L’Allemagne est en récession depuis deux ans, une situation acceptée puisque le pays aurait très facilement pu stimuler sa croissance en augmentant la dépense publique. L’économie allemande subit une multitude de chocs (hausse du prix du gaz, difficultés du marché chinois et de l’automobile) qui ont entraîné une légère récession depuis deux ans. Cependant, le pays dispose de larges capacités d’action budgétaires pour dynamiser son économie. En creusant son déficit de 100 milliards d’euros (soit une hausse de la dette publique de 2,3 points), le pays aurait connu une croissance de 0,4 % en 2023 et en 2024. La récession résulte donc d’une situation acceptée, puisque le pays n’a pas souhaité dynamiser son économie alors qu’il en avait largement les moyens.

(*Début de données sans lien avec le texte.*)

(* ===== verification/RelayerProcessor.v ===== *)
(** * Relayer processor: pkg/relayer/engine/processor.go

    The pipeline from a source's events to a destination, over any store that
    keeps the [BridgeStore] promises and any destination.  The source's stream
    is the list of events it delivers, each with the clock at its arrival. *)

From S2P Require Import Prelude AppErrors Effects GoStd RelayerStore.

(** The engine's mutable state: the store, the outside world behind the two
    bridge clients, the offsets in memory and the readiness flags. *)
Record Engine (S X : Type) := mkEngine {
  e_store : S;
  e_ext : X;
  cantonOffset : string;
  ethLastBlock : Z;
  cantonSynced : bool;
  ethereumSynced : bool;
  cantonStreamStarted : option Z;
}.
Arguments mkEngine {S X} _ _ _ _ _ _ _.
Arguments e_store {S X} _.
Arguments e_ext {S X} _.
Arguments cantonOffset {S X} _.
Arguments ethLastBlock {S X} _.
Arguments cantonSynced {S X} _.
Arguments ethereumSynced {S X} _.
Arguments cantonStreamStarted {S X} _.

Section Processor.
Context {S X : Type} `{!BridgeStore S}.
Local Abbreviation E := (Engine S X).

Definition on_store {A} (c : M S A) : M E A :=
  zoom e_store (fun s e => mkEngine s (e_ext e) (cantonOffset e) (ethLastBlock e)
    (cantonSynced e) (ethereumSynced e) (cantonStreamStarted e)) c.
Definition on_ext {A} (c : M X A) : M E A :=
  zoom e_ext (fun x e => mkEngine (e_store e) x (cantonOffset e) (ethLastBlock e)
    (cantonSynced e) (ethereumSynced e) (cantonStreamStarted e)) c.

(** Processor: the source's chain id and ExtractOffset, the destination's
    chain id and SubmitTransfer, the direction and the two callbacks. *)
Record Processor := mkProcessor {
  p_sourceChain : string;
  p_extract : Event -> string;
  p_destChain : string;
  p_submit : Event -> M X (string * bool);
  p_direction : TransferDirection;
  p_onOffsetUpdate : option (Z -> string -> string -> M E unit);
  p_onPostSubmit : option (Event -> string -> M X unit);
}.

(** The processor's run state: the engine, the last offset handed to the
    callback, and the ids of the events counted as processing errors. *)
Record ProcState := mkProcState {
  ps_engine : E;
  lastSavedOffset : string;
  ps_errors : list string;
}.

Definition on_engine {A} (c : M E A) : M ProcState A :=
  zoom ps_engine (fun e p => mkProcState e (lastSavedOffset p) (ps_errors p)) c.
Definition set_lastSavedOffset (o : string) : M ProcState unit :=
  modify (fun p => mkProcState (ps_engine p) o (ps_errors p)).
Definition count_error (id : string) : M ProcState unit :=
  modify (fun p => mkProcState (ps_engine p) (lastSavedOffset p) (ps_errors p ++ [id])).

1) Économie allemande : Une multitude de chocs
L’économie allemande subit une série de chocs depuis trois ans qui ont poussé le pays en récession. Ces chocs sont principalement liés à la guerre en Ukraine, au ralentissement chinois et aux difficultés de l’automobile.
– Le choc inflationniste qui a suivi la guerre en Ukraine a fortement touché l’Allemagne. Une spécificité de l’Allemagne est d’avoir choisi une stratégie énergétique fortement dépendante du gaz russe. Quand le prix du gaz s’est envolé suite à la guerre en Ukraine, le pays a été plus fortement frappé que d’autres pays européens.
– La baisse des exportations vers la Chine a pénalisé la croissance allemande. L’Allemagne a adopté une stratégie fondée sur les exportations, notamment à destination des pays émergents en forte croissance. Par exemple, les exportations de marchandises de l’Allemagne vers la Chine sont passées de 20 milliards d’euros en 2004, à plus de 100 milliards d’euros en 2022, avant de retomber à 97 milliards d’euros en 2023.
– Le secteur automobile allemand peine à s’adapter aux mutations du marché. L’automobile est un fleuron industriel allemand. Cependant, les principaux constructeurs du pays peinent à s’adapter à la voiture électrique et subissent la concurrence chinoise. En conséquence, le volume de production de voitures en Allemagne est inférieur d’environ un quart à son niveau d’avant la crise sanitaire.

2) Récession allemande : Le refus d’un soutien budgétaire
L’Allemagne a accepté la récession alors même que le pays aurait pu utiliser son budget pour soutenir son économie. L’Allemagne (à la différence de la France) présente une situation budgétaire très favorable, avec une dette publique qui a fortement diminué (rapportée au PIB) et un déficit public limité à 2 % du PIB en 2024. Dans ce contexte, on peut dire que la récession allemande est un choix, le pays ayant décidé de ne pas creuser son déficit public pour soutenir sa croissance.

D’après Asterès, si l’État allemand avait creusé son déficit de 100 milliards d’euros supplémentaires en 2023 et 2024, la croissance aurait été de 0,4 % sur ces deux années (et non de – 0,3 % et -0,2 %), ce qui aurait permis d’éviter la récession. Obtenir 0,4 % de croissance en 2023 et 2024 aurait nécessité, pour l’État allemand, de dépenser 30 milliards d’euros en 2023 et 130 milliards d’euros en 2024. Du fait des recettes publiques générées par cette stimulation budgétaire (60 milliards d’euros), il en aurait résulté un accroissement du déficit et de la dette publique de 100 milliards d’euros, soit 2,3 % du PIB. Ainsi, la dette publique allemande en 2024 aurait été de 65 % du PIB, et non de 62,7%, un niveau qui ne dégraderait absolument pas la solidité budgétaire du pays.
Asterès a estimé l’impact d’une dépense publique à partir de son modèle MIA (Modèle d’Impact d’Asterès). Ce dernier, calibré pour modéliser les impulsions budgétaires dans l’économie allemande, estime l’impact d’une dépense supplémentaire à l’aide des tableaux entrées-sorties fournis par l’OCDE. Dans le cas présent, il a été fait l’hypothèse que les dépenses supplémentaires de l’État allemand seraient réparties à parts égales entre les 44 secteurs de l’économie référencés dans les données de l’OCDE qui ont servi à construire le modèle.